I suppose I could have slowed down and been more thorough, but I just knew I had the answer so I didn’t see the point.’
This resonates with something I read while researching this book. Dyslexic people often don’t know their times tables, but that’s because they don’t need to. What the rest of the population learns by rote, some dyslexics like Duncan and me calculate faster than tapping the digits into a calculator.
Duncan’s dyslexia meant he didn’t enjoy school. ‘I hated it. I got something like seven out of a hundred on a geography test. I couldn’t memorise where countries and cities were. Strange names just didn’t stick.’

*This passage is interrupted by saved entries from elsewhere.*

(* ===== verification/System.v ===== *)
(** [cmd/tsctl serve]: the parts put together.  The state of a server is the
    poller, the two stores and the outside world; the interfaces that the API and
    the poller are written against are implemented here by the components, and what
    is left of the world is the process ([Host]), the tailnet ([LocalClient]) and
    the SSH library ([SSHLib]). *)

From S2P Require Import Prelude GoStd Errors Store Netip Ipnstate Netmap Authz Json Session Wire Api ApiFacts.
From S2P Require Import Conc Poller PollerConc AtomicFile FileStore Router RouterProto HostKey Transport Ssh Config CommandLine.
From S2P Require Groups Guests.

(** What the process takes from the operating system: the clock, the random sources
    and a wait. *)
Class Host (N : Type) := {
  host_Now : M N Time;
  host_Rand : nat → M N (error + list Z);
  host_Uint32 : M N Z;
  host_Salt : M N Z;
  host_Sleep : Duration → M N unit;
}.

(** What [runServe] fixes before it starts: the router client, the files of the two
    stores, and the dummy hash of the guest store. *)
Class Deployment := mkDeployment {
  dp_client : Client;
  dp_gpath : string;
  dp_upath : string;
  dp_dummyHash : string;
}.

(** What the start is answered by the outside: the tailscale node and its local client, the
    file system of the known_hosts file, the random secret of the sessions and the salt of the
    dummy hash, the clock, the process, the files of the two stores with the ids to come, and
    the three listeners. *)
Record Outside (N HF : Type) := mkOutside {
  ou_up : TSNet → option error;
  ou_client : option error;
  ou_hosts : HF;
  ou_status : option Status * option error;
  ou_secret : error + list Z;
  ou_salt : Z;
  ou_now : Time;
  ou_host : N;
  ou_zone_files : FSState;
  ou_guest_files : FSState;
  ou_zone_ids : list (error + Z);
  ou_guest_ids : list (error + Z);
  ou_listen : option error;
  ou_http : option error;
  ou_health : option error;
}.

Arguments mkOutside {N HF}.
Arguments ou_up {N HF}.
Arguments ou_client {N HF}.
Arguments ou_hosts {N HF}.
Arguments ou_status {N HF}.
Arguments ou_secret {N HF}.
Arguments ou_salt {N HF}.
Arguments ou_now {N HF}.
Arguments ou_host {N HF}.
Arguments ou_zone_files {N HF}.
Arguments ou_guest_files {N HF}.
Arguments ou_zone_ids {N HF}.
Arguments ou_guest_ids {N HF}.
Arguments ou_listen {N HF}.
Arguments ou_http {N HF}.
Arguments ou_health {N HF}.

Section system.
Context `{UT : UnicodeTables} `{JT : JSONText} `{UP : URLParser} `{BC : Guests.Bcrypt} `{SC : StatusCodec}.
Context {N : Type} `{HN : Host N} `{LC : LocalClient N} `{Lib : SSHLib N}.

(** internal/router/router.go:178-178, New.  The seams of a client: its commands go over SSH, its
    markers carry the time and a random number. *)
#[export] Instance ssh_runner (c : Client) : RouterRunner N := {|
  runner_run := runSSH c;
  newMarker := now ← host_Now; r ← host_Uint32; mret (defaultMarker now r);
|}.

(** ** State *)

(** The world of the poller: the process and the zones it reads. *)
Record Net := mkNet { net_host : N; net_groups : World Group }.

(** internal/guests/guests.go:165-171, Store.  The server: the poller with its world, the guest
    store, and the password comparisons that were made. *)
Record Server := mkServer {
  sv_poller : Poller;
  sv_net : Net;
  sv_guests : World Guests.guest;
  sv_compared : list (string * string);
}.

Definition on_host {A} (m : M N A) : M Net A :=
  λ n, let '(x, h) := m (net_host n) in (x, mkNet h (net_groups n)).
Definition sv_groups (s : Server) : World Group := net_groups (sv_net s).
Definition on_net {A} (m : M Net A) : M Server A :=
  λ s, let '(x, n) := m (sv_net s) in (x, mkServer (sv_poller s) n (sv_guests s) (sv_compared s)).
Definition on_groups {A} (m : M (World Group) A) : M Server A :=
  on_net (λ n, let '(x, g) := m (net_groups n) in (x, mkNet (net_host n) g)).
Definition on_guests {A} (m : M (World Guests.guest) A) : M Server A :=
  λ s, let '(x, g) := m (sv_guests s) in (x, mkServer (sv_poller s) (sv_net s) g (sv_compared s)).
Definition on_compared {A} (m : M (list (string * string)) A) : M Server A :=
  λ s, let '(x, l) := m (sv_compared s) in (x, mkServer (sv_poller s) (sv_net s) (sv_guests s) l).

Section server.
Context `{DP : Deployment}.
Abbreviation gdir := (Dir dp_gpath).
Abbreviation udir := (Dir dp_upath).

(** ** The interfaces, implemented *)

(** cmd/tsctl/main.go:203-227, runServe.  The poller over the mapper, the router client and the
    zone store. *)
#[export] Instance net_env : PollerEnv Net :=
  let RR := ssh_runner dp_client in {|
  env_Now := on_host host_Now;
  env_Inventory := on_host Inventory;
  env_Status addr := on_host (ClientStatus (RR := RR) addr);
  env_ApplyExitNode addr target prev autoKeep :=
    on_host (ApplyExitNode (RR := RR) (c_lanAccess dp_client) addr target prev autoKeep);
  env_KeepExitNode addr marker := on_host (KeepExitNode (RR := RR) addr marker);
  env_Probe addr := on_host (ClientProbe (RR := RR) addr);
  env_EgressProbe addr url := on_host (EgressProbe (RR := RR) addr url);
  env_Groups n := Some (Groups.List_ (net_groups n));
|}.

(** The poller relies on the contract of the router client, which holds. *)
#[export] Instance net_contract : @RouterContract Net net_env.
Proof.
  intros addr target prev autoKeep [h g]. simpl. unfold on_host. simpl.
  pose proof (ApplyExitNode_marker (RR := ssh_runner dp_client) (c_lanAccess dp_client) addr target prev autoKeep h) as H.
  destruct (ApplyExitNode _ _ _ _ _ h) as [[[rt m] e] h']. exact H.
Qed.

(** An operation of the poller, alone. *)
Definition on_poller {A} (p : prog (Poller * Net) A) : M Server A := λ s,
  let '(x, (p', n')) := run p (sv_poller s, sv_net s) in
  (x, mkServer p' n' (sv_guests s) (sv_compared s)).

(** cmd/tsctl/main.go:228-234, runServe.  The API over the mapper, the poller and the stores. *)
#[export] Instance server_who : WhoIser (M Server) := {| who_WhoIs addr := on_net (on_host (WhoIs addr)) |}.
#[export] Instance server_controller : Controller (M Server) := {|
  ctl_SetExitNode routerID target := on_poller (SetExitNode (Env := net_env) routerID target);
  ctl_Keep routerID := on_poller (Keep (Env := net_env) routerID);
  ctl_Probe routerID := on_poller (Probe (Env := net_env) routerID);
  ctl_RefreshGroups := on_poller (RefreshGroups (Env := net_env));
|}.
(** A source of ids with no more results is a random source that fails. *)
Definition no_more {A} (r : option (error + A)) : error + A :=
  default (inl (ErrText "generating id: no more random bytes")) r.
#[export] Instance server_groups : GroupStore (M Server) := {|
  gs_List := on_groups (gets Groups.List_);
  gs_Get id := on_groups (gets (Groups.Get id));
  gs_Create g := on_groups (r ← Groups.Create dp_gpath gdir g; mret (no_more r));
  gs_Update id g := on_groups (Groups.Update dp_gpath gdir id g);
  gs_Delete id := on_groups (Groups.Delete dp_gpath gdir id);
|}.
#[export] Instance server_guests : GuestStore (M Server) := {|
  gu_List := on_guests (gets Guests.List_);
  gu_Get id := on_guests (gets (Guests.Get id));
  gu_Create label zone pw :=
    salt ← on_net (on_host host_Salt);
    now ← on_net (on_host host_Now);
    on_guests (r ← Guests.Create dp_upath udir salt now label zone pw; mret (no_more r));
  gu_SetDisabled id d := on_guests (Guests.SetDisabled dp_upath udir id d);
  gu_Delete id := on_guests (Guests.Delete dp_upath udir id);
  gu_Authenticate label pw :=
    items ← gets (λ s, w_items (sv_guests s));
    on_compared (Guests.Authenticate dp_dummyHash items label pw);
|}.
#[export] Instance server_world : ApiWorld (M Server) := {|
  aw_Load := gets (λ s, p_snap (sv_poller s));
  aw_Now := on_net (on_host host_Now);
  aw_Rand n := on_net (on_host (host_Rand n));
  aw_Sleep d := on_net (on_host (host_Sleep d));
|}.

(** ** Runs *)

(** What happens to a server: a request is served, the poller polls.  (The
    interleavings inside an operation of the poller are the subject of
    PollerConc.v.) *)
Inductive server_event := Serve (r : Request) | Poll.
Definition server_step (a : API) (e : server_event) : M Server unit :=
  match e with
  | Serve r => _ ← Routes (T := M Server) a r emptyCtx; mret tt
  | Poll => _ ← on_poller (refreshOnce (Env := net_env)); mret tt
  end.
Fixpoint server_run (a : API) (es : list server_event) : M Server unit :=
  match es with
  | [] => mret tt
  | e :: es' => _ ← server_step a e; server_run a es'
  end.
End server.

(** ** Starting *)

(** Where the process serves: the program on the tailnet and on a host socket, its health on
    another. *)
Inductive Surface := OnTailnet (addr : string) | OnHost (addr : string) | Healthz (addr : string).

(** cmd/tsctl/main.go:262-332, runServe.  The listeners, in their order; the first that fails
    stops the process. *)
Definition serve_listen {HF} (cfg : Config) (o : Outside N HF) : error + list Surface :=
  match ou_listen o with
  | Some e => inl (wrapf "tsnet listen: " e)
  | None =>
  match (if String.eqb (cfg_HTTPListen cfg) "" then inr []
         else match ou_http o with
              | Some e => inl (wrapf ("http-listen " +:+ quote (cfg_HTTPListen cfg) +:+ ": ") e)
              | None => inr [OnHost (cfg_HTTPListen cfg)]
              end) with
  | inl e => inl e
  | inr hosted =>
  match ou_health o with
  | Some e => inl (wrapf "healthz listen: " e)
  | None => inr (OnTailnet (cfg_Listen cfg) :: hosted ++ [Healthz (cfg_HealthAddr cfg)])
  end end end.

(** What starts: the client and the paths the handlers use, the API, the first state, and where it
    is served. *)
Record Started := mkStarted {
  sd_deployment : Deployment;
  sd_api : API;
  sd_server : Server;
  sd_surfaces : list Surface;
}.
(** cmd/tsctl/main.go:168-260, runServe.  What starts, or the error that stops it; [None]: a panic
    of bcrypt or of the random source. *)
Definition runServe {K : Type} `{KH : KnownHosts K} {HF : Type} `{FS : HostFS HF}
    (p : Process) (args : list string) (o : Outside N HF) : error + option Started :=
  match Guests.mustDummyHash (ou_salt o) with
  | None => inr None
  | Some dummy =>
  match loadConfig p args with
  | inl e => inl (wrapf "config: " e)
  | inr cfg =>
  match serve_checks cfg with
  | Some e => inl e
  | None =>
  match ou_up o (newTSNet cfg) with
  | Some e => inl (wrapf "tsnet up: " e)
  | None =>
  match ou_client o with
  | Some e => inl (wrapf "tsnet local client: " e)
  | None =>
  match Transport.New (routerOptions cfg true) (ou_hosts o) with
  | inl e => inl (wrapf "router client: " e)
  | inr rc =>
  let gpath := Join [cfg_StateDir cfg; "groups.json"] in
  match Groups.New gpath (ou_zone_files o) with
  | inl e => inl (wrapf "groups store: " e)
  | inr gs =>
  let upath := Join [cfg_StateDir cfg; "guests.json"] in
  match Guests.New upath (ou_guest_files o) with
  | inl e => inl (wrapf "guests store: " e)
  | inr us =>
  let pol := NewPoller (NewStore (ou_now o)) (cfg_Routers cfg) (cfg_PollInterval cfg)
               |> ConfigureEgress (cfg_EgressCheck cfg) (cfg_EgressURL cfg)
               |> ConfigureKeep (cfg_RequireKeep cfg) in
  match Api.New (cfg_Owner cfg) (cfg_UIPassword cfg) (allowedHosts cfg (ou_status o)) true true
          (ou_secret o) with
  | None => inr None
  | Some api =>
  match serve_listen cfg o with
  | inl e => inl e
  | inr surfaces =>
      inr (Some (mkStarted (mkDeployment rc gpath upath dummy) api
                   (mkServer pol
                      (mkNet (ou_host o) (mkWorld (ou_zone_files o) (ou_zone_ids o) gs))
                      (mkWorld (ou_guest_files o) (ou_guest_ids o) us) []) surfaces))
  end end end end end end end end end end.
End system.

I experienced something similar when I took a medical qualification for a round-the-world sailing adventure. It was almost impossible for me to pass due to the scientific names of the drugs. Whoever came up with the word dyslexia – one of the most difficult words to spell and remember – must have been having a laugh. It’s not
a surprise that Duncan now says his dyslexia ruined his school days. He felt he got so far behind that he could never catch up and so just lost interest.
He even found making friends difficult. In his sixties, Duncan was diagnosed with prosopagnosia, or face blindness. He speculates now that part of the reason he didn’t socialise was because he simply didn’t recognise people. ‘I was by myself a lot. It wasn’t like I fell in with a bad crowd, I was just on my own.’
Duncan remembers seeing other boys in the school yard riding bikes. ‘I got this idea that if I had a bike, then they’d play with me.’ The problem with that plan was that his family was poor. Duncan grew up in post-war Clydebank in Scotland with six brothers and sisters. He lived in something called a ‘requisition house’ that had been bought by the council to house families while the area was rebuilt after World War II. The Bannatynes lived in the house with three other families, all sharing the same outside toilet. There was no bathroom, just a tin bath in front of a coal fire.
‘I remember asking for an ice cream when the van came into the street and my mum said that we couldn’t afford it. I asked why not, and her answer was that we were poor. I heard that answer so many times that my ambition in life was pretty simple: I just wanted to be “not poor”.’